On the other hand, two other Arabian Nights stories, "The Merchant and the Thief" and "Ali Khwaja", contain two of the earliest fictional detectives, who uncover clues and present evidence to catch or convict a criminal known to the audience, with the story unfolding in normal chronology and the criminal already known to the audience. The latter involves a climax where the titular detective protagonist Ali Khwaja presents evidence from expert witnesses in a court.

===Early Chinese===
Gong'an fiction (公案小说, literally："case records of a public law court") is an early genre of Chinese detective fiction.

Some well-known stories include the Yuan dynasty story Circle of Chalk (Chinese: 灰闌記), the Ming dynasty story collection Bao Gong An (Chinese: 包公案) and the 18th century Di Gong An (Chinese: 狄公案) story collection. The latter was translated into English as Celebrated Cases of Judge Dee by Dutch sinologist Robert Van Gulik, who then used the style and characters to write the original Judge Dee series.

The hero/detective of these novels was typically a traditional judge or similar official based on historical personages such as Judge Bao (Bao Qingtian) or Judge Dee (Di Renjie). Although the historical characters may have lived in an earlier period (such as the Song or Tang dynasty) most stories are written in the later Ming or Qing dynasty period.

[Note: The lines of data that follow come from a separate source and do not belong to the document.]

(* ===== verification/Log.v ===== *)
(** muggle/c/log: levels, messages, formats, handlers and loggers.  The handlers
    that write to files are in LogFile.v.  The clock, the thread id, gmtime_r and
    the mutex are the platform's and enter as arguments; the loggers are those of
    a build without MUGGLE_DEBUG, which aborts after a fatal message. *)

From Stdlib Require Import ZArith Lia String Ascii.
From stdpp Require Import base gmap list numbers.
From S2P Require Import Prelude BaseUtils Str Path.
Import Str Path.

Open Scope Z_scope.

Module Log.

(** The characters of a string literal. *)
Definition chars (s : string) : list Z :=
  (fun c => Z.of_N (N_of_ascii c)) <$> list_ascii_of_string s.

Definition MUGGLE_MAX_PATH : Z := 1024.
Definition MUGGLE_LOG_MSG_MAX_LEN : Z := 4096.

Definition MUGGLE_LOG_LEVEL_OFFSET : Z := 8.
Definition MUGGLE_LOG_LEVEL_TRACE : Z := 0.
Definition MUGGLE_LOG_LEVEL_DEBUG : Z := Z.shiftl 1 MUGGLE_LOG_LEVEL_OFFSET.
Definition MUGGLE_LOG_LEVEL_INFO : Z := Z.shiftl 2 MUGGLE_LOG_LEVEL_OFFSET.
Definition MUGGLE_LOG_LEVEL_WARNING : Z := Z.shiftl 3 MUGGLE_LOG_LEVEL_OFFSET.
Definition MUGGLE_LOG_LEVEL_ERROR : Z := Z.shiftl 4 MUGGLE_LOG_LEVEL_OFFSET.
Definition MUGGLE_LOG_LEVEL_FATAL : Z := Z.shiftl 5 MUGGLE_LOG_LEVEL_OFFSET.
Definition MUGGLE_LOG_LEVEL_MAX : Z := 6.

Definition s_str_log_level : list (list Z) :=
  [chars "TRACE"; chars "DEBUG"; chars "INFO"; chars "WARNING"; chars "ERROR"; chars "FATAL"].

Definition muggle_log_level_to_str (log_level : Z) : outcome (list Z) :=
  let level := Z.shiftr log_level MUGGLE_LOG_LEVEL_OFFSET in
  if (level >=? 0) && (level <? MUGGLE_LOG_LEVEL_MAX) then aget s_str_log_level level
  else mret (chars "UNKNOWN").

Record muggle_log_src_loc := mkloc {
  src_file : list Z;
  src_line : Z;
  src_func : list Z
}.

Record muggle_log_msg := mkmsg {
  msg_level : Z;
  tv_sec : Z;
  tv_nsec : Z;
  tid : Z;
  src_loc : muggle_log_src_loc;
  payload : option (list Z)
}.

(** ** Formats *)

(** [snprintf(buf, size, ...)] of the text [s]: at most [size - 1] characters and
    a zero are written; the result is the length of [s]. *)
Definition snprintf (buf : list Z) (size : Z) (s : list Z) : outcome (Z * list Z) :=
  if size =? 0 then mret (zlen s, buf)
  else
    buf ← mem_write buf 0 (take (Z.to_nat (size - 1)) s ++ [0]);
    mret (zlen s, buf).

These novels differ from the Western tradition in several points as described by Van Gulik:

- The detective is the local magistrate who is usually involved in several unrelated cases simultaneously;
- The criminal is introduced at the very beginning of the story and his crime and reasons are carefully explained, thus constituting an inverted detective story rather than a "puzzle";
- The stories have a supernatural element with ghosts telling people about their death and even accusing the criminal;
- The stories are filled with digressions into philosophy, the complete texts of official documents, and much more, resulting in long books; and
- The novels tend to have a huge cast of characters, typically in the hundreds, all described with their relation to the various main actors in the story.

Van Gulik chose Di Gong An to translate because in his view it was closer to the Western literary style and more likely to appeal to non-Chinese readers.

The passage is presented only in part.